To the point, though, I think if you could take physiological and neurological snapshots of someone feeling shame for having been banished from their group, and someone who never entered the group in the first place, they would be very similar. The speed with which a shamed person might reenter the group, if atonement is performed, is of course vastly faster, since there is a history upon which to draw.
For myself, I feel there is some part of me which responds to my every effort at personal growth and doing the “right things” (diet, exercise, etc.) with BULLSHIT. Some part of me feels another part of me is a bad salesman with a cheap tie and a fake smile. It is maddening to feel, but gratifying to see. You cannot correct problems you cannot see. So realizing how bad you are fucking up is major progress.
And this is not really fucking up. It is trying to deal consciously and patiently and systematically with problems I did not create and could not have prevented in any way, given my birth conditions and birth parents.

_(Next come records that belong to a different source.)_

Lemma borrow_right_Rep log pend h r lr node ln sep asep :
  Rep log pend h 1 r lr → 2 ≤ length (keys r) → block r ≠ None →
  Rep log pend h 0 node ln → block node ≠ None →
  KeyRep log pend sep asep →
  ∃ ncs rcs rk rks ark lr' ln',
    (if negb (length (children r) =? 0)
     then '(c, rcs) ← shift (children r); Some (children node ++ [c], rcs)
     else Some (children node, children r)) = Some (ncs, rcs)
    ∧ shift (keys r) = Some (rk, rks) ∧ KeyRep log pend rk ark
    ∧ Rep log pend h 1 (mkNode (block node) (keys node ++ [sep]) ncs (changed node)) ln'
    ∧ Rep log pend h 1 (mkNode (block r) rks rcs true) lr'
    ∧ ln ++ asep :: lr = ln' ++ ark :: lr'.
Proof.
  intros Hr Hlen Hbkr Hn Hbkn Hsep.
  destruct (keys r) as [|rk rks] eqn:Ekr; [simpl in Hlen; lia|].
  assert (Hrks : 1 ≤ length rks) by (simpl in Hlen; lia).
  destruct h as [|h].
  - apply Rep_0 in Hr as (Hkr & _ & _ & Hcr). apply Rep_0 in Hn as (Hkn & _ & _ & Hcn).
    rewrite Ekr in Hkr.
    inversion Hkr as [|? ark ? lr' Hka H3]; subst.
    exists (children node), (children r), rk, rks, ark, lr', (ln ++ [asep]).
    split_and!; try done.
    + by rewrite Hcr.
    + apply Rep_0. cbn [keys children block]. split_and!; try done.
      * apply Forall2_app; [done|]. by constructor.
      * rewrite length_app. simpl. lia.
    + apply Rep_0. cbn [keys children block]. split_and!; try done.
    + by rewrite <- app_assoc.
  - apply Rep_S_parts in Hr as (aksr & lsr & Hpr & ->).
    apply Rep_S_parts in Hn as (aksn & lsn & Hpn & ->).
    destruct (node_parts_lengths _ _ _ _ _ _ _ Hpn) as (Han & Hsn & Hln).
    destruct Hpr as (Hkr & _ & _ & Hcr & Hlcr). destruct Hpn as (Hkn & _ & _ & Hcn & Hlcn).
    rewrite Ekr in Hkr, Hlcr.
    destruct (children r) as [|c rcs] eqn:Ecr; [simpl in Hlcr; lia|].
    inversion Hkr as [|? ark ? aksr' Hka H3]; subst.
    inversion Hcr as [|? lc ? lsr' Hcc Hc3]; subst.
    exists (children node ++ [c]), rcs, rk, rks, ark, (interleave lsr' aksr'),
      (interleave lsn aksn ++ asep :: lc).
    split_and!; try done.
    + apply Rep_S_parts. exists (aksn ++ [asep]), (lsn ++ [lc]). split.
      * unfold node_parts. cbn [keys children block]. split_and!; try done.
        -- apply Forall2_app; [done|]. by constructor.
        -- rewrite length_app. simpl. lia.
        -- apply Forall2_app; [done|]. by constructor.
        -- rewrite !length_app. simpl. lia.
      * by rewrite interleave_snoc.
    + apply Rep_S_parts. exists aksr', lsr'. split; [|done].
      unfold node_parts. cbn [keys children block]. split_and!; try done.
      simpl in Hlcr. lia.
    + simpl. by rewrite <- app_assoc.
Qed.

(** ** A parent with one cell under work *)

Lemma node_parts_pointwise log pend h lo n aks ls :
  Forall2 (KeyRep log pend) (keys n) aks → lo ≤ length (keys n) →
  block n ≠ None →
  length (children n) = length (keys n) + 1 → length ls = length (children n) →
  (∀ j c lj, children n !! j = Some c → ls !! j = Some lj →
             ChildRep (Rep log pend h 1) (Stored log h 1) c lj) →
  node_parts log pend h lo n aks ls.
Proof.
  intros Hk Hlo Hbk Hl Hls Hc. unfold node_parts. split_and!; try done.
  apply Forall2_same_length_lookup_2; [done|]. intros j c lj. apply Hc.
Qed.

Lemma node_hole_of_parts log pend h lo n i aks ls :
  node_parts log pend h lo n aks ls → block n ≠ None →
  node_hole log pend h n i aks ls.
Proof.
  intros (Hk & Hlo & _ & Hc & Hl) Hbk. unfold node_hole. split_and!; try done.
  - symmetry. by eapply Forall2_length.
  - intros j c lj _ Hcj Hlj. by eapply Forall2_lookup_lr.
Qed.

Lemma node_hole_set_child_hole log pend h n i aks ls child :
  node_hole log pend h n i aks ls →
  node_hole log pend h (set_child_value i child n) i aks ls.
Proof.
  intros (Hk & Hbk & Hl & Hls & Hc).
  destruct (children n !! i) as [c|] eqn:E.
  - destruct (set_child_value_parts i child n c E) as (Eb & Ek & _ & _).
    destruct (set_child_value_lookup i child n c E) as (_ & Hoth & Hlen).
    unfold node_hole. rewrite Eb, Ek, Hlen. split_and!; try done.
    intros j c' lj Hj. rewrite Hoth by done. by apply Hc.
  - unfold set_child_value. rewrite E. by unfold node_hole.
Qed.
(** * Monero cnBase58 block codec and standard-address decoder

    A shallow embedding of [src/monero/base58.ts] and
    [src/monero/decodeAddress.ts], followed by the properties of the codec.

    Conventions of the embedding:
    - a [Uint8Array] is a [list byte];
    - a JavaScript string is the list of its UTF-16 code units ([jsstring]);
      [length], [slice] and indexing work on code units, while [for ... of]
      walks code points (a surrogate pair is one step);
    - a [bigint] is a [Z]; [/] and [%] on bigints truncate ([Z.quot], [Z.rem]);
    - a [number] used as a length or index is a [nat];
    - [throw new Error(...)] is the [Err] branch of [result], carrying the
      value that the message interpolates. *)

From Stdlib Require Import Strings.String Strings.Ascii Strings.Byte.
From Stdlib Require Import ZArith List Lia Bool Arith PeanoNat.
Import ListNotations.

Local Open Scope Z_scope.
Local Open Scope list_scope.

(** ** JavaScript values *)

Definition codeunit := N.
Definition jsstring := list codeunit.

(** A string literal of the source, as code units. *)
Definition js (s : string) : jsstring :=
  map N_of_ascii (list_ascii_of_string s).
Arguments js s%_string.

Inductive error : Type :=
| InvalidDecodedBlockSize (decodedSize : nat)
| InvalidEncodedBlockSize (encodedSize : nat)
| InvalidCharacter (c : jsstring)
| InvalidLength (len : nat)
| RangeError.

Inductive result (A : Type) : Type :=
| Ok (a : A)
| Err (e : error).
Arguments Ok {A} a.
Arguments Err {A} e.

Definition bind {A B} (r : result A) (k : A -> result B) : result B :=
  match r with
  | Ok a => k a
  | Err e => Err e
  end.

Notation "'let*' x ':=' r 'in' k" := (bind r (fun x => k))
  (at level 10, x name, r at level 100, k at level 200).

(** [a.subarray(s, e)] and [str.slice(s, e)] for non-negative bounds: both
    clamp to the length of the receiver. *)
Definition subarray {A} (a : list A) (s e : nat) : list A :=
  firstn (e - s) (skipn s a).

(** [a.subarray(s)] and [str.slice(s)]. *)
Definition subarray_from {A} (a : list A) (s : nat) : list A := skipn s a.

(** [out.set(src, offset)] of a typed array: throws a RangeError when the
    source does not fit. *)
Definition typed_set (out src : list byte) (offset : nat) : result (list byte) :=
  if (offset + length src <=? length out)%nat
  then Ok (firstn offset out ++ src ++ skipn (offset + length src) out)
  else Err RangeError.

(** [Number(n)] stored in a byte array, for [n = m & 0xff]. *)
Definition byte_of_Z (n : Z) : byte :=
  match Byte.of_N (Z.to_N n) with
  | Some b => b
  | None => x00
  end.

(** [BigInt(b)] for an element of a byte array. *)
Definition Z_of_byte (b : byte) : Z := Z.of_N (Byte.to_N b).

(** [s[i]]: [undefined] (here [None]) outside the string. *)
Definition charAt (s : jsstring) (i : Z) : option codeunit :=
  if i <? 0 then None else nth_error s (Z.to_nat i).

(** [parts.join("")] on an array whose entries may be [undefined]: an
    [undefined] entry contributes nothing. *)
Definition join_chars (chars : list (option codeunit)) : jsstring :=
  flat_map (fun c => match c with Some u => [u] | None => [] end) chars.

(** Iteration of [for (const c of str)]: code points, a high surrogate
    followed by a low surrogate being a single step. *)
Definition is_high_surrogate (u : codeunit) : bool :=
  ((55296 <=? u) && (u <=? 56319))%N.
Definition is_low_surrogate (u : codeunit) : bool :=
  ((56320 <=? u) && (u <=? 57343))%N.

But I propose this condition, which also fosters self defeating behaviors, since our organism is likely organized to respond to social shaming with attempts at atonement, much in the way you will see dogs apologize for screwing up, be called psychic snow. It is cold. It surrounds you. And it must be thawed.
I may come up with something better, but I think much of time you need new words to think new thoughts. We need never be limited by language, because we can always make up new words. Never doubt your perception because you have not seen what you feel described. Perception precedes and vastly exceeds description.